Orang berilmu, di hadapan
Allah swt memiliki kemuliaan tersendiri, memeroleh kedudukan yang tinggi. Allah
swt menyatakan dalam sebuah ayat:
“… niscaya Allah akan
mengangkat (derajat) orang-orang yang beriman di antaramu dan orang-orang yang
diberi ilmu beberapa derajat…” (Al-Mujadalah [58]: 11).
Oleh karena sebegitu
pentingnya ilmu, mencarinya pun bersifat wajib bagi lelaki maupun perempuan
yang beriman. Bahkan tak berbatas umur, sejak lahir hingga akan berpindah ke
alam kubur, ilmu harus terus diburu. Sebagaimana sebuah ungkapan Arab:
“Tuntutlah ilmu mulai dari buaian sampai ke liang lahat!”

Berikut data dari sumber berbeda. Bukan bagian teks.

(** The bundles make up exactly the difference between the two sides of a transaction;
    the call fails, writing nothing, exactly when the wallet does not hold it. *)
Theorem bundles_balance key op unit inp out funds :
  is_u64 inp -> is_u64 out ->
  match create_final_inputs_and_outputs key op unit inp out funds with
  | (Ok (ins, outs), funds') =>
      inp + foldr Z.add 0 ((fun i => amount_of (ci_amounts i) unit) <$> b_items ins) =
      out + foldr Z.add 0 ((fun o => amount_of (co_amounts o) unit) <$> b_items outs) /\
      get_funds funds' = get_funds funds - Z.max 0 (out - inp)
  | (Err _, funds') => funds' = funds /\ get_funds funds < out - inp
  end.
Proof.
  intros Hi Ho. unfold create_final_inputs_and_outputs, saturating_sub. unfold_widths.
  destruct (inp ?= out) eqn:Hc; simpl.
  - apply Z.compare_eq_iff in Hc. lia.
  - pose proof (proj1 (Z.compare_lt_iff _ _) Hc). destruct (get_funds funds <? _) eqn:Hlt; simpl.
    + apply Z.ltb_lt in Hlt. split; [done|lia].
    + apply Z.ltb_ge in Hlt. rewrite amount_of_new_custom, Z.eqb_refl. unfold get_funds in *. simpl. lia.
  - pose proof (proj1 (Z.compare_gt_iff _ _) Hc). rewrite amount_of_new_custom, Z.eqb_refl. lia.
Qed.

(** A wait reports what the output's machine ended in. *)
Lemma await_reports stream out_point v :
  await_primary_module_output stream out_point = Some v ->
  exists sm, OutputMachine sm ∈ stream /\ fc_out_point (out_common sm) = out_point /\
    out_state sm = (if is_ok v then OutputAccepted else OutputRejected).
Proof.
  induction stream as [|m stream IH]; [done|]. simpl.
  destruct m as [sm|sm]; [|case_bool_decide as Ho]; [| |destruct (out_state sm) eqn:Es].
  all: try (intros (sm' & Hin & ?)%IH; exists sm'; by split; [apply list_elem_of_further|]).
  all: intros [= <-]; exists sm; split_and!; [apply list_elem_of_here|done|exact Es].
Qed.
End balance.

Section faucet_witness.
#[local] Existing Instance map_amounts.
#[local] Existing Instance map_amounts_ok.

Definition faucet_key : PublicKey := mkPublicKey 2.

(** A mint that core accepts and the wallet sees, then a spend in flight. *)
Definition demo_spend : FaucetClientStateMachines :=
  InputMachine (mkFaucetInputStateMachine (mkFaucetSMCommon 8 (80, 0) 300) InputCreated).
Definition demo_bundles : Bundle ClientInput * Bundle ClientOutput :=
  (mkBundle [mkClientInput (mkFaucetInput 300 faucet_key) (new_custom 1 300) [faucet_key]] [input_sm 8 300],
   mkBundle [] []).

Lemma faucet_wallet_exact_witness :
  exists w, rtc (wstep faucet_key) (mkWorld (mkFaucetDb ∅ ∅) None ∅ 0) w /\
    fw_txs w !! 80 = Some (mkTracked (SpendItem (mkFaucetInput 300 faucet_key)) InFlight demo_spend) /\
    exists meta d', process_input (mkFaucetInput 300 faucet_key) (fw_db w) = (Ok meta, d').
Proof.
  assert (exists w, rtc (wstep faucet_key) (mkWorld (mkFaucetDb ∅ ∅) None ∅ 0) w /\
    fw_txs w !! 80 = Some (mkTracked (SpendItem (mkFaucetInput 300 faucet_key)) InFlight demo_spend))
    as (w & Hr & Ht).
  { eexists. split.
    - eapply rtc_l; [eapply (fs_mint _ _ 7 1000 70 0); [by vm_compute|done|reflexivity]|].
      eapply rtc_l; [eapply (fs_receive_lands _ _ 70 0); reflexivity|].
      eapply rtc_l; [eapply (fs_seen _ _ 70); reflexivity|].
      eapply rtc_l; [|apply rtc_refl].
      eapply (fs_balance _ _ 8 1 0 300 demo_bundles (Some 700) 80 0);
        [by vm_compute|by vm_compute|reflexivity|reflexivity|reflexivity].
    - apply lookup_insert_eq. }
  exists w. split; [exact Hr|]. split; [exact Ht|].
  destruct (faucet_wallet_exact faucet_key (mkFaucetDb ∅ ∅) None w) as (_ & _ & Hp & _);
    [by vm_compute|by vm_compute|exact Hr|exact (Hp 80 _ _ Ht)].
Defined.
End faucet_witness.
(* ===== verification/AmmClientRecovery.v ===== *)
(** * The AMM client's local state and recovery

    [modules/amm/fedimint-amm-client/src]: the deposit and withdrawal machines with
    the cache of LP positions they keep (single_tx.rs, db.rs), and recovery from the
    seed alone (api.rs, lib.rs): the scan of the server's two recovery tables, the
    rows it persists and the sweep that claims them.  The scan is composed with the
    page server of [AmmRecovery], the sweep with the handlers of [AmmServer]. *)

From S2P Require Import Prelude FedimintCore AmmMath AmmPoolId AmmConfig AmmTypes AmmServer.
From S2P Require Import AmmInvariant AmmSafety AmmRecovery AmmClient.

(** ** The single-transaction machines *)

Module DepositState.
Inductive t := Submitted (txid : Z) | Accepted | Rejected (error : string).
End DepositState.

Module WithdrawState.
Inductive t := Submitted (txid : Z) | Accepted | Rejected (error : string).
End WithdrawState.

(** The local cache. *)
Abbreviation LpCache := (gmap (PoolId * PublicKey) LpPositionRecord) (only parsing).

Record DepositStateMachine := mkDepositSm { dep_common : DepositCommon; dep_state : DepositState.t }.
Record WithdrawStateMachine := mkWithdrawSm { wd_common : WithdrawCommon; wd_state : WithdrawState.t }.

Definition transition_submitted (result : result string unit) (old : DepositStateMachine)
    (cache : LpCache) : DepositStateMachine * LpCache :=
  match result with
  | Ok _ =>
      let c := dep_common old in
      (mkDepositSm c DepositState.Accepted,
       <[(deposit_pool c, deposit_owner_pk c) :=
           mkLpPositionRecord (deposit_tweak c) (expected_shares c)]> cache)
  | Err error => (mkDepositSm (dep_common old) (DepositState.Rejected error), cache)
  end.
(* ===== verification/AmmCli.v ===== *)
(** * The AMM client's command line

    [modules/amm/fedimint-amm-client/src/cli.rs]: the commands after clap, over the
    client operations of [AmmClient] and the waits of [AmmSwapSm] and
    [AmmClientRecovery].  The theorem: a command submits at most one transaction, the one
    it was asked for at the tolerance it was given, and calls it completed only when its
    machine has ended well. *)

From S2P Require Import Prelude FedimintCore AmmMath AmmPoolId AmmConfig AmmTypes AmmServer AmmClient.
From S2P Require Import AmmSwapSm AmmClientRecovery.

Inductive Opts :=
| Pools
| Quote (unit_in unit_out amount_in : Z)
| Swap (unit_in unit_out amount_in max_slippage_bps : Z) (no_wait : bool)
| Deposit (pool : PoolId) (amount_lo amount_hi max_slippage_bps : Z) (no_wait : bool)
| Withdraw (pool : PoolId) (owner_pk : PublicKey) (shares : Z) (no_wait : bool)
| ListPositions
| Recover.

(** [AmountUnit::new_custom]. *)
Definition unit_of (id : Z) : AmountUnit := id.

(** A pool argument is read by the pool id's own [Deserialize]. *)
Definition parse_pool_id (s : string) : result PoolIdDeError PoolId := deserialize s.

Inductive CliError :=
| NotSubmitted (e : ClientError)
| SubmissionFailed (e : string)
| OperationFailed (e : string)
| QueryFailed (e : ApiError)
| RecoveryFailed (e : string).

Inductive Reply :=
| PoolsReply (pools : list PoolSummary)
| QuoteReply (quote : QuoteResponse)
| OperationReply (operation_id : Z) (completed : bool)
| PositionsReply (positions : gmap (PoolId * PublicKey) Z)
| RecoverReply (summary : AmmRecoverySummary).

Section cli.
Context `{Hcrypto : Crypto} `{Hder : !Derivation} `{Ham : AmountsOps}.
Context `{cz : Codec Z} `{cpk : Codec PublicKey} `{ct : Codec (list Z)}.

(** The transactions handed to the framework. *)
Inductive Submission :=
| SwapTx (out : ClientOutput) (common : SwapCommon)
| DepositTx (out : ClientOutput) (common : DepositCommon)
| WithdrawTx (inp : ClientInput) (common : WithdrawCommon).

(** What the command meets while it runs: the endpoints' answers, the tweak ground for
    it, the framework's verdict on its submission and the states of its machine. *)
Record Session := mkSession {
  ss_pools : result ApiError (list PoolSummary);
  ss_quote : AmountUnit -> AmountUnit -> Z -> result ApiError QuoteResponse;
  ss_tweak : list Z;
  ss_operation_id : Z;
  ss_submit : Submission -> result string unit;
  ss_swap_states : list SwapState;
  ss_deposit_states : list DepositState.t;
  ss_withdraw_states : list WithdrawState.t;
  ss_positions : gmap (PoolId * PublicKey) LpPositionRecord;
  ss_recovery : result string AmmRecoverySummary;
}.

Variables (c : AmmClientModule) (ss : Session).

Definition submit (x : Submission) : M (list Submission) CliError unit :=
  lift (map_err SubmissionFailed (ss_submit ss x));;
  modify (fun sent => sent ++ [x]).

Definition finish_operation (operation_id : Z) (no_wait : bool) (wait : result string unit)
    : M (list Submission) CliError Reply :=
  (if no_wait then mret tt else lift (map_err OperationFailed wait));;
  mret (OperationReply operation_id (negb no_wait)).

Definition handle_swap (unit_in unit_out amount_in max_slippage_bps : Z) (no_wait : bool)
    : M (list Submission) CliError Reply :=
  '(out, common) ← lift (map_err NotSubmitted (swap c (unit_of unit_in) (unit_of unit_out) amount_in
      max_slippage_bps (ss_operation_id ss) (ss_quote ss (unit_of unit_in) (unit_of unit_out) amount_in)
      (ss_tweak ss)));
  submit (SwapTx out common);;
  finish_operation (ss_operation_id ss) no_wait (await_swap (ss_swap_states ss)).

Definition handle_deposit (pool : PoolId) (amount_lo amount_hi max_slippage_bps : Z) (no_wait : bool)
    : M (list Submission) CliError Reply :=
  '(out, common) ← lift (map_err NotSubmitted (deposit c pool amount_lo amount_hi max_slippage_bps
      (ss_operation_id ss) (ss_pools ss) (ss_tweak ss)));
  submit (DepositTx out common);;
  finish_operation (ss_operation_id ss) no_wait (await_deposit (ss_deposit_states ss)).

Definition handle_withdraw (pool : PoolId) (owner_pk : PublicKey) (shares : Z) (no_wait : bool)
    : M (list Submission) CliError Reply :=
  '(inp, common) ← lift (map_err NotSubmitted (withdraw c (ss_positions ss) pool owner_pk shares
      (ss_operation_id ss) (ss_pools ss)));
  submit (WithdrawTx inp common);;
  finish_operation (ss_operation_id ss) no_wait (await_withdraw (ss_withdraw_states ss)).

Definition handle_cli_command (opts : Opts) : M (list Submission) CliError Reply :=
  match opts with
  | Pools => pools ← lift (map_err QueryFailed (ss_pools ss)); mret (PoolsReply pools)
  | Quote unit_in unit_out amount_in =>
      quote ← lift (map_err QueryFailed (ss_quote ss (unit_of unit_in) (unit_of unit_out) amount_in));
      mret (QuoteReply quote)
  | Swap unit_in unit_out amount_in max_slippage_bps no_wait =>
      handle_swap unit_in unit_out amount_in max_slippage_bps no_wait
  | Deposit pool amount_lo amount_hi max_slippage_bps no_wait =>
      handle_deposit pool amount_lo amount_hi max_slippage_bps no_wait
  | Withdraw pool owner_pk shares no_wait => handle_withdraw pool owner_pk shares no_wait
  | ListPositions =>
      (* the cached rows, without their tweaks *)
      mret (PositionsReply (rec_shares <$> ss_positions ss))
  | Recover => summary ← lift (map_err RecoveryFailed (ss_recovery ss)); mret (RecoverReply summary)
  end.

(** ** What a command asks for *)

(** The floor is what the user's tolerance leaves of the endpoint's own quote. *)
Definition asked (opts : Opts) (x : Submission) : Prop :=
  match opts, x with
  | Swap ui uo a bps _, SwapTx out common =>
      exists q m kp, ss_quote ss ui uo a = Ok q /\ min_after_slippage (quote_amount_out q) bps = Ok m /\
        out = mkClientOutput (new_swap_v0 kp ui uo a m (ss_tweak ss)) (new_custom ui a) /\
        swap_operation_id common = ss_operation_id ss
  | Deposit pool al ah bps _, DepositTx out common =>
      exists m kp, min_after_slippage (expected_shares common) bps = Ok m /\
        co_output out = new_deposit_v0 kp pool al ah m (ss_tweak ss) /\
        deposit_operation_id common = ss_operation_id ss
  | Withdraw pool pk shares _, WithdrawTx inp common =>
      exists da db, ci_input inp = WithdrawV0 pool pk shares da db da db /\ 0 < shares /\
        map public_key (ci_keys inp) = [pk] /\ withdraw_operation_id common = ss_operation_id ss
  | _, _ => False
  end.

(** The command's machine has ended in its success state. *)
Definition ended_well (opts : Opts) : Prop :=
  match opts with
  | Swap _ _ _ _ _ => Done ∈ ss_swap_states ss
  | Deposit _ _ _ _ _ => DepositState.Accepted ∈ ss_deposit_states ss
  | Withdraw _ _ _ _ => WithdrawState.Accepted ∈ ss_withdraw_states ss
  | _ => False
  end.

Lemma await_swap_done l : await_swap l = Ok tt -> Done ∈ l.
Proof. induction l as [|[] l IH]; simpl; intros; try done; (by left) || (right; auto). Qed.
Lemma await_deposit_done l : await_deposit l = Ok tt -> DepositState.Accepted ∈ l.
Proof. induction l as [|[] l IH]; simpl; intros; try done; (by left) || (right; auto). Qed.
Lemma await_withdraw_done l : await_withdraw l = Ok tt -> WithdrawState.Accepted ∈ l.
Proof. induction l as [|[] l IH]; simpl; intros; try done; (by left) || (right; auto). Qed.

Lemma swap_asked ui uo a bps no_wait out common :
  swap c ui uo a bps (ss_operation_id ss) (ss_quote ss ui uo a) (ss_tweak ss) = Ok (out, common) ->
  asked (Swap ui uo a bps no_wait) (SwapTx out common).
Proof.
  destruct (ss_quote ss ui uo a) as [q|e] eqn:Eq.
  - intros Hs. apply swap_built in Hs as (m & Em & -> & ->). simpl. eauto 10.
  - unfold swap. destruct (ui =? uo); [done|]. by destruct (negb _).
Qed.

Lemma deposit_asked pool al ah bps no_wait out common :
  deposit c pool al ah bps (ss_operation_id ss) (ss_pools ss) (ss_tweak ss) = Ok (out, common) ->
  asked (Deposit pool al ah bps no_wait) (DepositTx out common).
Proof.
  unfold deposit, deposit_min_shares. destruct (negb _); [done|]. destruct (ss_pools ss) as [pools|]; simpl; [|done].
  destruct (match find_pool pool pools with Some p => _ | None => _ end) as [[rl rh] ts].
  destruct (mint_shares rl rh ts al ah) as [o|] eqn:Em; simpl; [|done].
  destruct (min_after_slippage (to_owner o) bps) as [m|] eqn:Ef; simpl; [|done].
  destruct (match checked_add_unit _ _ _ with Some _ => _ | None => _ end); simpl; [|done].
  intros [= <- <-]. simpl. eauto 10.
Qed.

Lemma withdraw_asked pool pk shares no_wait inp common :
  withdraw c (ss_positions ss) pool pk shares (ss_operation_id ss) (ss_pools ss) = Ok (inp, common) ->
  asked (Withdraw pool pk shares no_wait) (WithdrawTx inp common).
Proof.
  unfold withdraw. destruct (ss_positions ss !! _) as [rec|]; simpl; [|done].
  destruct (0 <? shares) eqn:Hs; simpl; [zbool|done]. case_bool_decide as Hk; simpl; [|done].
  destruct (ss_pools ss) as [pools|]; simpl; [|done]. destruct (find_pool pool pools); simpl; [|done].
  destruct (burn_shares _ _ _ _) as [o|]; simpl; [|done].
  destruct (match checked_add_unit _ _ _ with Some _ => _ | None => _ end); simpl; [|done].
  intros [= <- <-]. simpl. exists (burn_da o), (burn_db o). by rewrite Hk.
Qed.

(** A command's outcome is as reported. *)
Definition reported (opts : Opts) (sent : list Submission) (p : result CliError Reply * list Submission) : Prop :=
  (p.2 = sent \/ exists x, p.2 = sent ++ [x] /\ asked opts x) /\
  forall id done, p.1 = Ok (OperationReply id done) ->
    id = ss_operation_id ss /\ (exists x, p.2 = sent ++ [x] /\ asked opts x) /\ (done = true -> ended_well opts).

(** Of a command that submits nothing, and of the tail of one that does. *)
Lemma only_reads opts sent r : (forall id done, r <> Ok (OperationReply id done)) -> reported opts sent (r, sent).
Proof. intros Hr. split; [by left|]. intros id b E. by apply Hr in E. Qed.

Lemma submit_and_finish opts x no_wait wait sent :
  asked opts x -> (wait = Ok tt -> ended_well opts) ->
  reported opts sent ((submit x;; finish_operation (ss_operation_id ss) no_wait wait) sent).
Proof.
  intros Hx Hw. unfold submit, finish_operation, reported. simpl.
  destruct (ss_submit ss x) as [[]|e]; simpl; [|split; [by left|done]].
  destruct no_wait; simpl; [|destruct wait as [[]|e]; simpl]; (split; [by eauto|]); try done.
  all: intros id b [= -> <-]; split_and!; eauto; done.
Qed.

(** Whatever the endpoints answer and the machines go through: a command submits nothing
    or the one transaction it was asked for, with the floor its tolerance leaves of the
    quote, under its own operation id; the commands that only read submit nothing; and
    an operation is reported completed only when its machine has ended in success. *)
Theorem command_does_what_it_says opts sent : reported opts sent (handle_cli_command opts sent).
Proof.
  destruct opts as [|ui uo a|ui uo a bps nw|pool al ah bps nw|pool pk shares nw| |];
    unfold handle_cli_command, handle_swap, handle_deposit, handle_withdraw; simpl mbind; unfold M_bind, lift.
  - destruct (ss_pools ss); apply only_reads; by intros.
  - destruct (ss_quote ss _ _ _); apply only_reads; by intros.
  - destruct (swap c _ _ _ _ _ _ _) as [[out com]|e] eqn:E; [|apply only_reads; by intros].
    apply submit_and_finish; [by apply swap_asked|apply await_swap_done].
  - destruct (deposit c _ _ _ _ _ _ _) as [[out com]|e] eqn:E; [|apply only_reads; by intros].
    apply submit_and_finish; [by apply deposit_asked|apply await_deposit_done].
  - destruct (withdraw c _ _ _ _ _ _) as [[inp com]|e] eqn:E; [|apply only_reads; by intros].
    apply submit_and_finish; [by apply withdraw_asked|apply await_withdraw_done].
  - apply only_reads; by intros.
  - destruct (ss_recovery ss); apply only_reads; by intros.
Qed.
End cli.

Dalam Islam, gerak langkah apa
pun yang dilakukan oleh oleh Muslim ada adab-adabnya. Hal ini agar apa yang
dikerjakan bernilai ibadah, menghadirkan berkah manfaat, serta selamat, tanpa
menginjak jalur yang salah, yang merugikan orang lain, alam, maupun diri
sendiri. Termasuk menuntut ilmu, ada aturan dan adab dalam melakukannya, agar
keberhasilan tercapai optimal, dapat menancap di jiwa, terasa dan memancarkan
cahaya, tak berhenti hanya sebatas pengetahuan yang tak berguna bagi kehidupan.
Para ulama telah menjelaskan
adab-adab menuntut ilmu. Salah satunya adalah Imam al-Ghazali, yang ditulisnya
di dalam karya masterpiece, Ihya Ulumuddin, yang akan kami sampaikan di tulisan
ini.
Adab pertama, menyucikan jiwa
dari akhlaq tercela. Ilmu adalah ibadah hati, shalatnya jiwa. Shalat tidak sah
tanpa suci dari hadas dan najis. Maka mengisi jiwa dengan ilmu tidak sah
sebelum hati dan jiwa disucikan dari noda dan najis. Firman Allah swt: “… Sungguh orang musyrik itu
najis… (at-Taubah [9]: 28)
Satu pelajaran kita dapatkan
di sini, bahwa noda dan najis ada tak hanya dalam hal fisik semata. Seorang
musyrik dikatakan najis walau pakaiannya bersih dan suci. Maksudnya, secara
hakikat ia najis, batinnya bernoda kotoran. Kata ‘najis’ merupakan ungkapan
tentang perkara yang harus dihindari. Hal-hal yang kotor harus dihindari karena
menyebabkan kerugian, kerusakan, kebinasaan.
Adab kedua, mengurangi
ketertarikan dan kesibukan duniawi. Sungguh, hiasan dan hiburan dunia sangat
berpotensi memalingkan manusia dari perkara yang penting. Ia membuyarkan
konsentrasi dalam mendalami ilmu. Firman Allah SWT: “Allah sekali-kali tak
menjadikan bagi seseorang dua buah hati dalam rongganya.” (al-Ahzab [33]: 4).
Buyarnya konsentrasi,
kekhusyukan, menyebabkan si bersangkutan tak dapat mengenali, mencapai,
berbagai hakikat. al-Ghazali mengatakan, “Ilmu tak akan memberimu sebagiannya
sebelum engkau memberikan sepenuh jiwamu. Bila engkau telah memberikan sepenuh
jiwamu namun ilmu tak memberi sebagiannya kepadamu, maka engkau dalam bahaya.”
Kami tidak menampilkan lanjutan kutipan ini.